What with this or that headline in Taos, it’s difficult to laugh when crying seems more appropriate. Eleven children, living in third world conditions, rescued: you can read about Taos County/Amalia and the Red River Sheriff of TCSO from sea to shining sea on the front pages of major newspapers, hear the news on NPR, catch a comment on national TV. But, why, locals ask, make an exception for these children marooned in Amalia, when so many children live similarly out by Two Peaks west of the Bridge? You could say the Amalia orphans (despite allegations of parents present) “are not from here.” West of the Gorge “third world” conditions have been historically present for lo’ these many decades.

The Bomb!

The legacy of Los Alamos National Lab keeps on giving, pits, jobs, and money to make the Washington and New Mexico world of politics safe for the careers of liberals and conservatives alike i.e. Sen. Heinrich, Sen. Udall, Rep. Lujan-Grisham, Lujan, and Pearce. Read Greg Mello’s Las Alamos Study Group newsletter or google Kay Matthews story in the current issue of La Jicarita, “Pit Production at LANL? A Delusion or Doomsday.”

Cycles of Cure and Kill

If the cure doesn’t kill with chemo and radiation, then the cancer carried by the downwind poisoned-air, thanks to the residual effects of Plutonium Pits and depleted uranium exposed by fires on the Parajito Plateau, visits Taosenos.
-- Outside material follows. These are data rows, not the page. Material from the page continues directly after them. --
(* ===== verification/CidrPool.v ===== *)
(** * CidrPool: what the allocators rely on in a CIDR set

    The range allocator and the node sync loop call a CIDR set through three
    methods.  [CidrPool] is that interface, [CidrPoolSpec] the contract their
    correctness is proved against, and the instances at the end discharge the
    contract for [CidrSet].  [pool_step] is the abstract pool, a finite set of
    taken indices, that the bitmap implements. *)

From S2P Require Import Prelude Bits GoNet GoNetText CidrSet CidrSetIndex CidrSetOps.
Local Open Scope Z_scope.

(** ** The interface *)
Class CidrPool (P : Type) : Type := {
  pool_alloc : P → outcome IPNet * P;
  pool_occupy : P → option IPNet → outcome unit * P;
  pool_release : P → option IPNet → outcome unit * P
}.

(** A CIDR of either family in the form [net.ParseCIDR] gives. *)
Definition cidr_wf (n : IPNet) : Prop := ∃ w k, net_wf w k n.

(** A CIDR text whose network, if it parses, is no IPv4-mapped one. *)
Definition plain_cidr (x : string) : Prop := ∀ n, ParseCIDR x = Ret n → cidr_wf n.

(** Two CIDRs share an address. *)
Definition meets (n c : IPNet) : Prop := ∃ w, width_ok w ∧ overlaps w n c.

#[global] Instance meets_symmetric : Symmetric meets.
Proof. intros n c (w & Hw & ip & ? & ? & ?). exists w. split; [done|]. exists ip. done. Qed.

Lemma meets_refl n : cidr_wf n → meets n n.
Proof.
  intros (w & k & Hn). exists w. split; [apply Hn|]. exists (net_IP n).
  rewrite (IPNet_Contains_spec w k) by apply Hn. split; [apply Hn|done].
Qed.

(** [pool_becomes b X p p']: [p'] differs from [p] in that the blocks that
    satisfy [X] have become held ([b = true]) or free ([b = false]). *)
Class CidrPoolSpec (P : Type) `{CidrPool P} : Type := {
  pool_ok : P → Prop;
  pool_block : P → IPNet → Prop;
  pool_held : P → IPNet → Prop;
  pool_becomes (b : bool) (X : IPNet → Prop) (p p' : P) : Prop :=
    pool_ok p' ∧ (∀ n, pool_block p' n ↔ pool_block p n) ∧
    ∀ n, pool_block p n →
      (pool_held p' n ↔ if b then pool_held p n ∨ X n else pool_held p n ∧ ¬ X n);

  pool_block_wf p n : pool_ok p → pool_block p n → cidr_wf n;
  pool_block_disjoint p n m : pool_ok p → pool_block p n → pool_block p m → meets n m → n = m;
  pool_held_block p n : pool_held p n → pool_block p n;
  pool_alloc_spec p : pool_ok p →
    match pool_alloc p with
    | (Ret n, p') => pool_block p n ∧ ¬ pool_held p n ∧ pool_becomes true (eq n) p p'
    | (Err _, p') => p' = p ∧ ∀ n, pool_block p n → pool_held p n
    | (Panic, _) => False
    end;
  pool_occupy_spec p c : pool_ok p → cidr_wf c →
    match pool_occupy p (Some c) with
    | (Ret _, p') => pool_becomes true (λ n, meets n c) p p'
    | (Err _, p') => p' = p ∧ ∀ n, pool_block p n → ¬ meets n c
    | (Panic, _) => False
    end;
  pool_release_spec p c : pool_ok p → cidr_wf c →
    match pool_release p (Some c) with
    | (Ret _, p') => pool_becomes false (λ n, meets n c) p p'
    | (Err _, p') => p' = p ∧ ∀ n, pool_block p n → ¬ meets n c
    | (Panic, _) => False
    end
}.

(** ** Consequences of the contract *)
Section contract.
Context {P : Type} `{CidrPoolSpec P}.
Implicit Types p : P.

(** Marking by overlap with a block is marking that block. *)
Lemma becomes_block b p p' n : pool_ok p → pool_block p n →
  pool_becomes b (λ m, meets m n) p p' → pool_becomes b (eq n) p p'.
Proof.
  intros Hp Hn (H1 & H2 & H3). split_and!; [done..|]. intros m Hm. rewrite (H3 m Hm).
  assert (meets m n ↔ n = m) as E; [|destruct b; by rewrite E].
  split; [intros Hmt; symmetry; by apply (pool_block_disjoint p)|].
  intros <-. by apply meets_refl, (pool_block_wf p).
Qed.

(** Occupying or releasing a block of the pool always succeeds. *)
Lemma occupy_block p n : pool_ok p → pool_block p n →
  ∃ p', pool_occupy p (Some n) = (Ret tt, p') ∧ pool_becomes true (eq n) p p'.
Proof.
  intros Hp Hn. pose proof (pool_block_wf p n Hp Hn) as Hw. pose proof (pool_occupy_spec p n Hp Hw) as Hs.
  destruct (pool_occupy p (Some n)) as [[[]|e|] p'].
  - eexists. split; [done|]. by apply becomes_block.
  - destruct Hs as [_ Hs]. destruct (Hs n Hn). by apply meets_refl.
  - done.
Qed.

Lemma release_block p n : pool_ok p → pool_block p n →
  ∃ p', pool_release p (Some n) = (Ret tt, p') ∧ pool_becomes false (eq n) p p'.
Proof.
  intros Hp Hn. pose proof (pool_block_wf p n Hp Hn) as Hw. pose proof (pool_release_spec p n Hp Hw) as Hs.
  destruct (pool_release p (Some n)) as [[[]|e|] p'].
  - eexists. split; [done|]. by apply becomes_block.
  - destruct Hs as [_ Hs]. destruct (Hs n Hn). by apply meets_refl.
  - done.
Qed.

(** A block survives its trip through the text of [node.Spec.PodCIDRs]. *)
Lemma block_text p n : pool_ok p → pool_block p n → ParseCIDR (IPNet_String n) = Ret n.
Proof. intros Hp Hn. destruct (pool_block_wf p n Hp Hn) as (w & k & Hw). by eapply ParseCIDR_String. Qed.

End contract.

(** ** The instance *)
#[global] Instance CidrSet_pool : CidrPool CidrSet := {
  pool_alloc := AllocateNext; pool_occupy := Occupy; pool_release := Release
}.

(** The address width of a set. *)
Definition width (s : CidrSet) : Z := 8 * Z.of_nat (length (net_IP (clusterCIDR s))).

Lemma static_width w s : cidrset_static w s → width s = w.
Proof.
  intros Hs. unfold width. rewrite (aw_len _ _ (nw_addr _ _ _ (cw_net w s Hs))).
  apply width_bytes, (static_w w s Hs).
Qed.

Lemma width_static s s' : same_static s s' → width s' = width s.
Proof. intros (E & _). unfold width. by rewrite E. Qed.

Definition set_ok (s : CidrSet) : Prop := cidrset_wf (width s) s.
Definition set_block (s : CidrSet) (n : IPNet) : Prop := ∃ i, 0 <= i < maxCIDRs s ∧ is_block (width s) s i n.
Definition set_held (s : CidrSet) (n : IPNet) : Prop :=
  ∃ i, 0 <= i < maxCIDRs s ∧ is_block (width s) s i n ∧ Z.testbit (used s) i = true.

Lemma set_ok_intro w s : cidrset_wf w s → set_ok s.
Proof. intros Hs. unfold set_ok. by rewrite (static_width w s (cw_static w s Hs)). Qed.
#[export] Hint Resolve set_ok_intro : ipam.

Lemma set_block_static s s' n : same_static s s' → set_block s' n ↔ set_block s n.
Proof.
  intros Hst. unfold set_block. rewrite (width_static s s' Hst). destruct Hst as (E1 & E2 & E3 & E4 & E5 & E6).
  rewrite E5. apply exist_proper. intros i. apply and_iff_compat_l.
  apply (is_block_static (width s) s s'). done.
Qed.

Lemma is_block_index w s i j n : cidrset_static w s → 0 <= i < maxCIDRs s → 0 <= j < maxCIDRs s →
  is_block w s i n → is_block w s j n → i = j.
Proof.
  intros Hs Hi Hj Hn Hn'. apply (blocks_disjoint w s i j n n Hs Hi Hj Hn Hn').
  by apply (blocks_disjoint w s i i n n Hs Hi Hi Hn Hn).
Qed.

Lemma set_held_bit s i n : set_ok s → 0 <= i < maxCIDRs s → is_block (width s) s i n →
  set_held s n ↔ Z.testbit (used s) i = true.
Proof.
  intros Hs Hi Hn. split; [|by exists i].
  intros (j & Hj & Hn' & Hb). by rewrite (is_block_index _ s i j n (cw_static _ s Hs) Hi Hj Hn Hn').
Qed.

Lemma meets_overlaps w k n c : net_wf w k n → meets n c ↔ overlaps w n c.
Proof.
  intros Hn. split.
  - intros (w' & Hw' & ip & Hip & H1 & H2). destruct (decide (w = w')) as [->|Hne]; [by exists ip|].
    by rewrite (IPNet_Contains_family w w' k n ip Hn Hw' Hip Hne) in H1.
  - intros Ho. exists w. split; [apply Hn|done].
Qed.

(** The contract's relation from the one on bitmaps. *)
Lemma set_becomes b s s' X : set_ok s → set_ok s' → same_static s s' →
  (∀ i n, 0 <= i < maxCIDRs s → is_block (width s) s i n →
    (X n ∨ ¬ X n) ∧ (X n → Z.testbit (used s') i = b) ∧
    (¬ X n → Z.testbit (used s') i = Z.testbit (used s) i)) →
  set_ok s' ∧ (∀ n, set_block s' n ↔ set_block s n) ∧
  ∀ n, set_block s n → (set_held s' n ↔ if b then set_held s n ∨ X n else set_held s n ∧ ¬ X n).
Proof.
  intros Hs Hs' Hst HX. split_and!; [done|intros n; by apply set_block_static|].
  intros n (i & Hi & Hn). destruct (HX i n Hi Hn) as (Hdec & H1 & H2).
  assert (Hn' : is_block (width s') s' i n).
  { rewrite (width_static s s' Hst). by apply (is_block_static _ s s'). }
  assert (Hi' : 0 <= i < maxCIDRs s') by (destruct Hst as (_ & _ & _ & _ & -> & _); done).
  pose proof (set_held_bit s i n Hs Hi Hn) as Q. pose proof (set_held_bit s' i n Hs' Hi' Hn') as Q'.
  destruct Hdec as [Hx|Hx]; [rewrite (H1 Hx) in Q'|rewrite (H2 Hx) in Q']; destruct b; naive_solver.
Qed.

Lemma set_marked b s s' c : set_ok s → marked (width s) b s s' c →
  set_ok s' ∧ (∀ n, set_block s' n ↔ set_block s n) ∧
  ∀ n, set_block s n → (set_held s' n ↔ if b then set_held s n ∨ meets n c else set_held s n ∧ ¬ meets n c).
Proof.
  intros Hs [W S N D I O]. apply (set_becomes b s s' (λ n, meets n c)); [done|by eapply set_ok_intro|done|].
  intros i n Hi Hn. rewrite (meets_overlaps _ _ n c (proj1 Hn)). split; [by eapply D|split; [by apply I|by apply O]].
Qed.

(** A CIDR that misses the cluster meets no block. *)
Lemma miss_blocks s c n : set_ok s → cidr_wf c → ¬ overlaps (width s) (clusterCIDR s) c →
  set_block s n → ¬ meets n c.
Proof.
  intros Hs (w & k & Hc) Hno (i & Hi & Hn) Hm. apply Hno.
  rewrite (meets_overlaps _ _ n c (proj1 Hn)) in Hm. destruct Hm as (ip & Hip & H1 & H2).
  exists ip. split_and!; [done| |done]. pose proof (cw_static _ s Hs) as Hst.
  rewrite (IPNet_Contains_spec _ (nodeMaskSize s)) in H1 by (apply Hn || done).
  rewrite (IPNet_Contains_spec _ (clusterMaskSize s)) by (apply Hst || done).
  apply (block_range _ s Hst i Hi). by apply (block_prefix _ s Hst i n _ Hn).
Qed.

#[global, program] Instance CidrSet_pool_spec : CidrPoolSpec CidrSet := {
  pool_ok := set_ok; pool_block := set_block; pool_held := set_held
}.
Next Obligation. intros s n Hs (i & Hi & Hn). by eexists _, _; apply Hn. Qed.
Next Obligation.
  intros s n m Hs (i & Hi & Hn) (j & Hj & Hm) Hmt. rewrite (meets_overlaps _ _ n m (proj1 Hn)) in Hmt.
  apply (blocks_disjoint _ s i j n m (cw_static _ s Hs) Hi Hj Hn Hm) in Hmt as ->.
  by eapply is_block_inj.
Qed.
Next Obligation. intros s n (i & Hi & Hn & _). by exists i. Qed.
Next Obligation.
  intros s Hs. simpl. destruct (decide (allocatedCIDRs s = maxCIDRs s)) as [E|Hne].
  - rewrite (AllocateNext_full s E). split; [done|]. intros n (i & Hi & Hn). exists i. split; [done|]. split; [done|].
    apply (bits_count_full (Z.to_nat (maxCIDRs s))); [|lia]. rewrite <- (cw_count _ s Hs). lia.
  - destruct (AllocateNext_ok _ s Hs Hne) as (k & n & s' & -> & [R F B W S U C] & _).
    split; [by eexists|]. split; [by rewrite (set_held_bit s _ n Hs R B), F|].
    apply (set_becomes true s s' (eq n)); [done|by eapply set_ok_intro|done|].
    intros i m Hi Hm. rewrite U, Z.setbit_eqb by lia. split; [destruct (decide (n = m)); tauto|]. split.
    + intros <-. rewrite (is_block_index _ s _ i n (cw_static _ s Hs) R Hi B Hm), Z.eqb_refl. done.
    + intros Hnm. destruct (Z.eqb_spec (circ (maxCIDRs s) (nextCandidate s) k) i) as [E|]; [|done].
      exfalso. apply Hnm. rewrite E in B. by eapply is_block_inj.
Qed.
Next Obligation.
  intros s c Hs Hc. pose proof Hc as (w & k & Hk). pose proof (cw_static _ s Hs) as Hst. simpl.
  destruct (overlaps_dec _ w s k c Hst Hk) as [Ho|Hno].
  - destruct (Occupy_marks _ w s k c Hs Hk Ho) as (s' & -> & M). by apply (set_marked true).
  - rewrite (Occupy_miss _ w s k c Hst Hk Hno). split; [done|]. intros n. by apply miss_blocks.
Qed.
Next Obligation.
  intros s c Hs Hc. pose proof Hc as (w & k & Hk). pose proof (cw_static _ s Hs) as Hst. simpl.
  destruct (overlaps_dec _ w s k c Hst Hk) as [Ho|Hno].
  - destruct (Release_marks _ w s k c Hs Hk Ho) as (s' & -> & M). by apply (set_marked false).
  - rewrite (Release_miss _ w s k c Hst Hk Hno). split; [done|]. intros n. by apply miss_blocks.
Qed.

(** ** Construction *)

(** A cluster CIDR and node mask the flags validation lets through. *)
Definition cluster_ok (c : IPNet) (nm : Z) : Prop :=
  ∃ w k, net_wf w k c ∧ k <= nm <= w ∧ nm - k <= 31 ∧
    (w = 128 → ∀ y, same_prefix 128 k (be_decode (net_IP c)) y → y / 2 ^ 32 ≠ 65535).

Lemma NewCIDRSet_ok c nm s : cluster_ok c nm → NewCIDRSet (Some c) nm = Ret s → set_ok s.
Proof.
  intros (w & k & Hn & Hk & Hd & Hp) E.
  destruct (decide (w = 128 ∧ clusterSubnetMaxDiff < nm - k)) as [[-> Hb]|Hb].
  { by rewrite (NewCIDRSet_too_big k) in E. }
  destruct (NewCIDRSet_spec w k c nm Hn Hk Hd Hp) as (s' & E' & Hw & _); [intros ->; lia|].
  rewrite E in E'. injection E' as <-. by eapply set_ok_intro.
Qed.

Lemma NewCIDRSet_empty c nm s n : NewCIDRSet (Some c) nm = Ret s → ¬ set_held s n.
Proof.
  unfold NewCIDRSet. destruct (IPMask_Size _). case_match; [done|]. intros [= <-] (i & _ & _ & Hb).
  simpl in Hb. by rewrite Z.testbit_0_l in Hb.
Qed.

Lemma NewCIDRSet_no_panic c nm : NewCIDRSet (Some c) nm ≠ Panic.
Proof. unfold NewCIDRSet. destruct (IPMask_Size _). by case_match. Qed.

Lemma NewCIDRSet_cluster c k s : NewCIDRSet (Some c) k = Ret s → clusterCIDR s = c.
Proof. unfold NewCIDRSet. destruct (IPMask_Size _). case_match; [done|]. by intros [= <-]. Qed.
When I succumbed to the charms of Taos I knew neither that the pristine breeze carried invisible shards of uranium nor that “tolerance” for individual eccentricity meant children should suffer hunger and abuse or that New Mexico would always be last in terms of humane American standards of living. Similarly I did not know that the medical-industrial complex keeps the current cycle of dialectical capitalism alive with transfer payments to the neo-liberal upper classes as the system vacuums up depleted savings accounts from the sick with depleted uranium.

How many of your friends and mine have died from an unnatural life due to “fall-out” whether social or physical aqui en Taos? There’s something perverse about living in Taos.